Budget (including currency): ~$3000

Country: USA

Games, programs or workloads that it will be used for: AutoCAD, SketchUp, Blender, & various other architectural/3D/rendering software; Adobe Suite; BEEFY macro enabled Excel files; Analysis software like eQuest; some casual gaming here and there.

Other details I won't be buying for a while. I'll wait for prices to drop and wait for pcie5 - maybe longer.

 

Should I be putting more money for my cpu into cores or clock speed? Am I going to kick myself later if I don't go with M.2 over SSD to save money? I'm going to probably go for 32 GB of memory because I'm currently bottlenecking at 16, or do I just need faster than 2933? 

 

 

 

Great news for you, I use CADs, Slicers, Edit 4k footage, & run dynamic systems models- our workloads are similar & I'm also trying to build a workstation (though my budget is more like $2000) so you can vaguely follow what I'm doing.

 

CAD, Excel, Analysis are CPU heavy, cores over clock speed when it comes to workstations.

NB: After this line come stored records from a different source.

(** What is sent down for a block that leaves: a dirty one is written back with
    its bytes, a clean one at most announced. *)
Definition sent_down (b : CacheBlk) (a : Z) (d : list Z) (l : list Packet) : Prop :=
  Forall (fun k => isBlockCached k = false) l /\
  if isSet DirtyBit b then exists k, l = [k] /\ down_packet k WritebackDirty a (_secure b) d
  else (length l <= 1)%nat /\
    Forall (fun k => exists c, (c = WritebackClean \/ c = CleanEvict) /\ evict_packet k c a (_secure b) (vsize d)) l.

Lemma invalidateBlock_run e s o : sound s -> entries (wld (tsys s)) !! e = Some o -> isValid (ext o) = true ->
  exists s' b, invalidateBlock (TagBlk e) s = Ok (tt, s') /\ invalidated (ext o) b /\ cc_touched s s' e o b /\
    sound s' /\ writebacks s' = writebacks s.
Proof.
  intros [Hi Hac] He V. pose proof (ti_blk _ Hi e o He) as B. destruct (bo_placed _ _ _ _ B V) as (addr & Hpl).
  pose proof (placed_key _ o addr (ti_ip _ Hi) V Hpl (bo_way _ _ _ _ B)) as Hk.
  unfold invalidateBlock. rewrite (bind_Ok _ _ _ _ _ (get_blk_Ok e s o He)).
  set (p := if _prefetched (ext o) then 1 else 0).
  rewrite (bind_Ok _ _ s tt (count 0 0 p s)).
  2:{ unfold p. destruct (_prefetched (ext o)); [done|]. by rewrite count_0. }
  unfold updateBlockData. rewrite (bind_Ok _ _ _ tt (count 0 0 p s)).
  2:{ by rewrite (bind_Ok _ _ _ _ _ (cc_regenerate_Ok (count 0 0 p s) e o _ _ He Hk)). }
  destruct (invalidateBlk_run (tsys s) (dataBlks s) e o Hi Hac He V) as (t & b & Et & Hb & T).
  unfold onT. cbn [tsys count with_cstats]. rewrite Et. eexists _, b. split; [done|]. split; [done|].
  split; [by constructor|]. split; [|done]. split.
  - by apply invalidateBlk_spec in Et as (? & ? & _ & _ & ? & _).
  - destruct Hb as (Vb & _ & _ & _ & Db & Tb & _). destruct (ac_blk _ _ Hac e o He) as (Ht & _).
    eapply acct_touched; [exact Hac|done|exact T|by rewrite Tb|congruence|done].
Qed.

Lemma evictBlock_run e s o a sec : sound s -> isReadOnly (cfg s) = false ->
  entries (wld (tsys s)) !! e = Some o -> key_of (indexingPolicy (tags (tsys s))) o = Some (a, sec) ->
  exists s' b l, evictBlock junk (TagBlk e) s = Ok (tt, s') /\ invalidated (ext o) b /\ cc_touched s s' e o b /\
    sound s' /\ writebacks s' = writebacks s ++ l /\ sent_down (ext o) a (bytes_of s (ext o)) l.
Proof.
  intros Hs Hro He Hk. destruct (key_aligned _ _ e o a sec (proj1 Hs) (proj2 Hs) He Hk) as (n & _ & _ & _ & _ & -> & V).
  assert (exists pk s1 b1, (if isSet DirtyBit (ext o) || writebackClean (cfg s)
    then let* k := writebackBlk junk (TagBlk e) in ret (Some k)
    else if coherent (cfg s) then let* k := cleanEvictBlk junk (TagBlk e) in ret (Some k) else ret None) s = Ok (pk, s1) /\
    cc_touched s s1 e o b1 /\ sound s1 /\ writebacks s1 = writebacks s /\
    (b1 = downgraded (ext o) \/ b1 = ext o) /\
    sent_down (ext o) a (bytes_of s (ext o)) (match pk with Some k => [k] | None => [] end))
    as (pk & s1 & b1 & E1 & T1 & Hs1 & W1 & Hb1 & Hsent).
  { destruct (_ || _) eqn:Hd.
    - destruct (writebackBlk_run e s o a _ Hs Hro He Hk Hd) as (k & s1 & E & Hdp & Hbc & T & Hs1 & W). exists (Some k), s1, (downgraded (ext o)).
      split; [by rewrite (bind_Ok _ _ _ _ _ E)|]. split_and!; try done; [by left|].
      unfold sent_down. split; [by constructor|]. destruct (isSet DirtyBit (ext o)); [eauto|]. split; [done|]. constructor; [|done]. exists WritebackClean. split; [by left|apply Hdp].
    - apply orb_false_iff in Hd as [Hd Hw]. unfold sent_down. rewrite Hd. destruct (coherent (cfg s)).
      2:{ exists None, s, (ext o). split_and!; try done; [by apply cc_touched_refl|by right|cbn; lia]. }
      destruct (ce_packet_Ok (now s) (blk_size s) (ext o) a) as (k & Ek & Ck & Hbc).
      destruct (blk_bytes_run e s o (proj2 Hs) He) as [_ Hv].
      exists (Some k), s, (ext o). split; [|split_and!; try done; [by apply cc_touched_refl|by right|by constructor|]].
      2:{ constructor; [|done]. exists CleanEvict. rewrite Hv. auto. }
      unfold ce_packet in Ek. apply obind_Ok_inv in Ek as (r & Er & Ek).
      rewrite (bind_Ok _ _ s k s); [done|]. unfold cleanEvictBlk. rewrite (bind_Ok getS _ s s s eq_refl), Hw.
      rewrite (bind_Ok _ _ s tt s eq_refl), (bind_Ok _ _ _ _ _ (get_blk_Ok e s o He)), V, Hd.
      rewrite (bind_Ok _ _ s tt s eq_refl), (bind_Ok _ _ _ _ _ (cc_regenerate_Ok s e o _ _ He Hk)).
      rewrite (bind_Ok _ _ s r s) by (by rewrite Er). by rewrite Ek. }
  pose proof (cc_touched_lookup _ _ _ _ _ T1) as He1.
  assert (isValid b1 = true) as V1 by (destruct Hb1 as [-> | ->]; [by destruct (downgraded_data (ext o)) as (_ & -> & _)|done]).
  destruct (invalidateBlock_run e s1 _ Hs1 He1 V1) as (s2 & b2 & E2 & Hb2 & T2 & Hs2 & W2).
  assert (invalidated (ext o) b2) as Hb.
  { destruct Hb1 as [-> | ->]; [|done]. destruct (downgraded_data (ext o)) as (D1 & D2 & D3 & D4).
    destruct Hb2 as (?&?&?&?&?&?&?). cbn [ext] in *. split_and!; congruence. }
  assert (cc_touched s s2 e o b2) as T by (by eapply cc_touched_trans; [exact T1| |exact T2]).
  unfold evictBlock, evict_pkt. unfold bind at 1. rewrite (bind_Ok getS _ s s s eq_refl).
  rewrite (bind_Ok _ _ _ _ _ (get_blk_Ok e s o He)), (bind_Ok _ _ _ _ _ E1), (bind_Ok _ _ _ _ _ E2).
  destruct pk; eexists _, b2, _; (split; [done|]); (split; [done|]); (split; [by destruct T; constructor|]); (split; [done|]);
    (split; [|exact Hsent]); cbn; rewrite ?app_nil_r; congruence.
Qed.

CAD, "other architectural/3D/rendering software," Blender are GPU heavy. Also since your workload is CAD & development renders (as opposed to gaming or animation) you need a workstation GPU ( Quadro, Quadro RTX, NVidia A series, Radeon Pro WX) not a gaming gpu & definitely not a weak sauce one either.

 

M.2.s are faster & smaller, I'm going to get one (even with my small budget) but it's more a question of future proofing (& how often you want to remove motherboard heatsinks) if you go with a regular SSD than an M.2.

 

Impressive you bottlenecked at 16, 32gb will be an improvement but RAM is a quick way to burn money. Check what RAM clock speeds are compatible with your CPU (not your motherboards outrageous claims) when you choose it, & it'll probably be cheaper to get 4x8gb now & replace them all with 4x16 or 4x32gb later than it is to get 2x16 now & hope you find that same 2x16 in stock (& affordable) if you want to upgrade.

 

Disclaimer, I'm buying used & cannibalizing used PCs for parts, if you just buy what I am New instead it'll come out to about $3k

 

Ryzen 9 5950x (lots of cores, good clock, good bang for buck compared to dual xeon's with compatible motherboards)

X570 motherboard, something between the Gigabyte Aorus Pro (ATX) & the MSI PRESTIGE X570 CREATION (EATX) (biggest decider of motherboards is SAS or SATA & onboard audio quality, if you want high audio quality, a great onboard audio will cost less than adding in a good audio card)

Quadro p4000 (solid workstation GPU that will keep up with your needs, more power or budget look to the quadro rtx 4000, quadro rtx 5000, or NVidia A4000)

4x16gb DDR4 non ECC RAM @ 3200 (Ryzen 9's don't like RAM over 3200 & using over 3600 takes some finangling to even make it work.)

HP 1tb M2 (its $120 but has a large cache)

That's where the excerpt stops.